A good fiberglass hull made for heavy ocean use will last you a lifetime of fishing if properly cared for. My Cabo is a 1991 build and it still shows very well. Washing down properly includes soaping the bilge, flushing the bait tanks and pumps, flushing the bilge pumps, and the engine. Most IO systems now are fresh water cooled so the salt comes up through the outdrive through the heat exchanger and out through the risers. These have to be flushed. The engine area of a IO has to be treated with fogging oil to reach areas you cant get to. The thru hulls and ball cocks have to be kept clean. Etc, Etc, Will your boat fall to pieces if you run it in salt, the answer is no if it's taken care of. Before they shut salmon this year mine fished 250-350hrs per year. Will be about 200 this year. Engine is replaced by every 2000hr with new and OD overhaul then also. Hull is kept waxed and stainless polished.
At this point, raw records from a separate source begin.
(** * San Andreas: The Definitive Edition Demake -- world state, turn engine
    and persistence

    A shallow embedding of [SanAndreasTheDefinitiveEditionDemake.py]
    (version 2.0.2).  Python objects live in an explicit heap and are
    referred to by their identity ([oid]); every method that mutates an
    object rewrites its heap cell, so aliases (the player held by the map,
    by the game and by a vehicle's [occupant]) see the same state.
    Exceptions, console input, the random source and the save file are
    threaded through a state-and-exception monad. *)

From Stdlib Require Import ZArith QArith Lia Ascii String DecimalString.
From stdpp Require Import base list strings.

Open Scope Z_scope.

(** ** Python values that cross the persistence boundary *)

(** What [json.dump] writes and [json.load] returns.  Tuples are written as
    arrays, [None] as [JNull]; ints and floats stay apart. *)
#[local] Unset Elimination Schemes.
Inductive json :=
| JNull
| JBool (b : bool)
| JInt (z : Z)
| JFloat (q : Q)
| JStr (s : string)
| JArr (l : list json)
| JObj (fields : list (string * json)).
#[local] Set Elimination Schemes.

(** The exception classes the program can meet.  All of them derive from
    [Exception]. *)
Inductive Exn :=
| TypeError
| KeyError (key : string)
| AttributeError
| IndexError
| ValueError
| EOFError
| FileNotFoundError
| JSONDecodeError
| OSError.

(** A Python dict with string keys: insertion ordered, assignment to an
    existing key keeps its place. *)
Definition dict (V : Type) := list (string * V).

Fixpoint dict_get {V} (d : dict V) (k : string) : option V :=
  match d with
  | [] => None
  | (k', v) :: d' => if String.eqb k' k then Some v else dict_get d' k
  end.

Fixpoint dict_set {V} (d : dict V) (k : string) (v : V) : dict V :=
  match d with
  | [] => [(k, v)]
  | (k', v') :: d' =>
      if String.eqb k' k then (k', v) :: d' else (k', v') :: dict_set d' k v
  end.

Fixpoint dict_del {V} (d : dict V) (k : string) : dict V :=
  match d with
  | [] => []
  | (k', v') :: d' => if String.eqb k' k then d' else (k', v') :: dict_del d' k
  end.

Definition dict_values {V} (d : dict V) : list V := map snd d.

(** ** Constants *)

Definition MAP_WIDTH : Z := 80.
Definition MAP_HEIGHT : Z := 25.
Definition VISION_RADIUS : Z := 8.
Definition MAX_WANTED_LEVEL : Z := 5.

(** colorama escape sequences *)
Definition ESC : string := String (ascii_of_nat 27) "[".
Definition Fore_RED : string := ESC ++ "31m".
Definition Fore_GREEN : string := ESC ++ "32m".
Definition Fore_YELLOW : string := ESC ++ "33m".
Definition Fore_BLUE : string := ESC ++ "34m".
Definition Fore_MAGENTA : string := ESC ++ "35m".
Definition Fore_CYAN : string := ESC ++ "36m".
Definition Fore_WHITE : string := ESC ++ "37m".
Definition Style_RESET_ALL : string := ESC ++ "0m".

Definition PLAYER_CHAR : string := Fore_CYAN ++ "C" ++ Style_RESET_ALL.
Definition NPC_CHAR : string := Fore_BLUE ++ "N" ++ Style_RESET_ALL.
Definition BIG_SMOKE_CHAR0 : string := Fore_MAGENTA ++ "B" ++ Style_RESET_ALL.
Definition BIG_SMOKE_CHAR1 : string := Fore_MAGENTA ++ "S" ++ Style_RESET_ALL.
Definition ITEM_CHAR : string := Fore_YELLOW ++ "I" ++ Style_RESET_ALL.
Definition SHOP_CHAR : string := Fore_GREEN ++ "S" ++ Style_RESET_ALL.
Definition ENEMY_CHAR : string := Fore_RED ++ "E" ++ Style_RESET_ALL.
Definition VEHICLE_CHAR : string := Fore_WHITE ++ "V" ++ Style_RESET_ALL.
Definition POLICE_CHAR : string := Fore_BLUE ++ "P" ++ Style_RESET_ALL.

(** [clamp(value, min_value, max_value)] on ints, and on the numbers that
    may be floats (stamina). *)
Definition clamp (value min_value max_value : Z) : Z :=
  Z.max min_value (Z.min value max_value).

Definition Qmin' (a b : Q) : Q := if Qle_bool b a then b else a.
Definition Qmax' (a b : Q) : Q := if Qle_bool a b then b else a.
Definition clampQ (value min_value max_value : Q) : Q :=
  Qmax' min_value (Qmin' value max_value).

(** ** The class hierarchy as records *)

(** Object identity: the position of the object in the heap. *)
Definition oid := nat.

Record GameObject := mkGameObject {
  x : Z;
  y : Z;
  char : string;
  name : string
}.

Record Character := mkCharacter {
  character_base :> GameObject;
  health : Z;
  max_health : Z;
  inventory : list oid;            (* references to Item objects *)
  money : Z;
  stamina : Q;                     (* int until the first driven step, float after *)
  max_stamina : Q;
  current_weapon : option oid      (* reference to a Weapon in the inventory *)
}.

(** The three closures of [Game._initialize_missions]. *)
Inductive objective := sweet_objective | ryder_objective | big_smoke_objective.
Lots say anal, thats OK it will go up against any of the new ones. Just be aware if you run a salt boat it's alot more time consuming keeping it up. As far as what salt hulls are better I've owned most of them and will keep this one as long as I can fish. - Al
If your trailer frame is galvanized, either galvanized or stainless steel U-Bolts and tie plates should be used for salt water. You need stainless steel for aluminum frame trailers. I think that all leaf springs are spring steel that eventually rust out in saltwater and need to be replaced periodically. Torsion axles seem to hold up better to saltwater exposure.
I had an axle replaced after I lost a wheel a few months ago. I used the boat in saltwater for the first time since the change just last week. The axle turned out to have been painted silver rather than being galvanized and it is already rusted brown. The tie plates and U-bolts are also rusted after just 2 dips in the salt. They replaced galvanized stuff with painted steel! I guess in Reno they never expect anybody to use their boat in the ocean. I need to pay more attention when other people work on my stuff. Looks like I'm going to have to change out the axle and U-bolts before next summer.
Regarding trailers, the new to me boat was used almost exclusively in salt water. *The boat was always washed down as well as the motor being flushed with fresh water but the trailer will have to have ALL it's fasteners (nuts, bolts, washers) to be replaced as well as the bunks u-bolts. *BTW the trailer is aluminum but the fasteners are regular steel *:-[
* * I agree with most of what was said above. *I tend to be a bit anal about my boat. Heck, I'm a lot anal. *I'm pretty particular about all my stuff for that matter. *To me it represents years of working at the salt mine that I hated every minute I was there. *It's far cheaper to maintain something than it is to replace it all the time. *I probably spend two hours on my boat after a day in the salt. *I do that much even if it's going back into the salt the next day too, so you see why I consider myself a bit anal. *I will say that hitchhikers that help, usually get more invitations for another trip. *I hate breakdowns and equipment failures. *I like to just relax and fish when I fish, and not work on the boat.
* * The trailer does take the biggest hit with saltwater. *Flushing the boat and trailer with freshwater is ok, but I use Salt Away on a creeper in my garage to get to all the nuts and bolts that are hard to reach. *I expect my boat to outlast me. *At least that's my goal. I take a lot of pride in keeping things shipshape...Ben.